[LSP42] Oberon-2
(この記事はLISP Implementation Advent Calendar 21日目のためのエントリです。)
Oberon-2でLISPを作りました。
https://github.com/zick/Oberon2Lisp
動機
今年の春、訳あって42個のプログラミング言語でLISP処理系を実装することになりました。これはその35個目です。
使った言語が30を超えてからは基本的に「名前を知ってる言語は使ってしまえ」戦略をとっていて、「次は本で見たことがあるModula-3を使おう」と思っていました。しかし、Modula-3の処理系のインストールが上手く行かず失敗。Wikipediaを読むとOberon-2という似たような言語があると書いてあり、こっちは処理系のインストールがうまくいったので使うことにしました。
外観
Oberon-2のプログラムはなかなかインパクトがあります。
PROCEDURE Nreverse(lst: LObj): LObj; VAR ret: LObj; tmp: LObj; BEGIN ret := kNil; LOOP WITH lst: Cons DO tmp := lst.cdr; lst.cdr := ret; ret := lst; ELSE EXIT END; lst := tmp (* This statement can't be in WITH due to type checking. *) END; RETURN ret; END Nreverse;
で、出た〜wwww大文字奴〜wwwwwww
教科書などに載っている古いFORTRANのプログラムみたいです。まあ、FORTRANを元にした言語なので間違ってはいないのですが、90年代に作られた言語なのにキーワードがすべて大文字なのはどうかと思います。でも、シンタックスハイライトがなくてもキーワードがすぐに分かるのはある意味いいかもしれませんね。見るぶんには。タイプするときにはたまったものじゃありません。
オブジェクト
Oberon-2ではレコード型があるので、これでLISPのオブジェクトを表すことにしました。
TYPE LObjDesc = RECORD END; LObj = POINTER TO LObjDesc; NilDesc = RECORD (LObjDesc) END; Nil = POINTER TO NilDesc; ConsDesc = RECORD (LObjDesc) car, cdr: LObj END; Cons = POINTER TO ConsDesc;
実際に使うときはレコードそのものより、そのポインタの方が便利なのでレコードとそのポインタにそれぞれ名前をつけます。

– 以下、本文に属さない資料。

Definition CEILING : Z := 50000.
Definition as_i64 (v : Value) : option Z :=
  match v with
  | VNumber (PosInt n) => if (n <=? i64_max)%Z then Some n else None
  | VNumber (NegInt n) => Some n
  | _ => None
  end.
Definition limit_refusal (payload : Value) (maximum : Z) : option string :=
  limit ← (match payload with VArray (e :: _) => get "limit" e | _ => None end) ≫= as_i64;
  if (maximum <? limit)%Z
  then Some (print_json (VArray [VObject [("error", VObject
         [("code", VString "invalid_input");
          ("detail", VObject (map_from_iter [("field", VString "limit"); ("minimum", VString "1");
                              ("maximum", VString (decimal_text maximum));
                              ("observed", VString (decimal_text limit))]))])]]))
  else None.

(** ** Deadlines *)

(** [u64] arithmetic that saturates. *)
Definition saturate (z : Z) : Z := Z.max 0 (Z.min z u64_max).
Definition deadline_of (now ms : Z) : Z := saturate (now + saturate (ms * 1000000)).
Definition remaining_ms (deadline : Z) (w : W) : W * Z :=
  let '(w, now) := monotonic_now w in (w, ((saturate (deadline - now) + 999999) / 1000000)%Z).

Definition context (rq : DeliveryRequest C) (delivery_id : string) (deadline_ms : Z) : NodeContext := {|
  nc_delivery_id := delivery_id;
  nc_traceparent := tr_traceparent <$> dr_trace rq;
  nc_tracestate := dr_trace rq ≫= tr_tracestate;
  nc_deadline_ms := deadline_ms |}.

(** ** Tags *)

(** The digest without its prefix, to 32 digits. *)
Definition tag_digest (v : Value) : string := String.substring 7 32 (canonical_json_sha256 v).
Definition quoted (s : string) : string := String quote_char s +:+ String quote_char "".
Definition weak (s : string) : string := "W/" +:+ quoted s.

Definition wants_list_etag (route : WireRoute) : bool :=
  match wr_etag_inputs route with Some {| ei_kind := EtagList _ |} => true | _ => false end.

Definition list_etag (route : WireRoute) (position : option string) : option string :=
  match wr_etag_inputs route with
  | Some {| ei_release := release; ei_kind := EtagList relations |} =>
      position ← position;
      Some (weak (tag_digest (VArray [VString "list"; VString release;
        VArray ((λ r, VArray [VString (sl_schema r); VString (sl_relation r)]) <$> relations); VString position])))
  | _ => None
  end.

(** The one outcome of an answer. *)
Definition single (v : Value) : option Value := match v with VArray [outcome] => Some outcome | _ => None end.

レコードは継承関係を作ることが出来ます。上記NreverseのようにWITHを使ってキャストをすることもできます。
レコードの実体をつくるにはNEWを使います。
PROCEDURE MakeCons(a, d: LObj): LObj; VAR cons: Cons; BEGIN NEW(cons); cons.car := a; cons.cdr := d; RETURN cons END MakeCons;
未初期化の変数に対してNEWを呼ぶのがなんだか違和感があります。ちなみに、NEWで作ったレコードはごみ集めによって自動的に回収されます。昔のFORTRANみたいな文法の言語とは思えないくらい気が利いてます。
メソッド
レコードに対してはメソッド(のようなもの)を定義することも出来ます。
TYPE SubrFnDesc = RECORD END; SubrFn = POINTER TO SubrFnDesc; SubrCarDesc = RECORD (SubrFnDesc) END; SubrCar = POINTER TO SubrCarDesc; ... SubrDesc = RECORD (LObjDesc) fn: SubrFn END; Subr = POINTER TO SubrDesc; ... PROCEDURE (f: SubrFn) Call(args: LObj): LObj; BEGIN RETURN MakeError("unknown subr") END Call; PROCEDURE (f: SubrCar) Call(args: LObj): LObj; BEGIN RETURN SafeCar(SafeCar(args)) END Call;
関数Callは subr.fn.Call(args)
のように呼び出します。 fn の型に応じてどの Call が呼ばれるかが決まるという仕組みです。 Call に現れる f はいわゆる this の役割で、好きな名前をつけることが出来ます。
謎
論理積は &
で、論理否定は ~
です。しかし論理和はなぜか OR
です。意味が分かりません。
無条件ループをつくる LOOP では、それを抜け出す EXIT が使えるのに、条件付きループをつくる WHILE では EXIT が使えません。意味が分かりません。
なんか、色々と古臭いのに、処理系のヘルプを読む限りJITコンパイルをしてるみたいです。逆に意味が分かりません。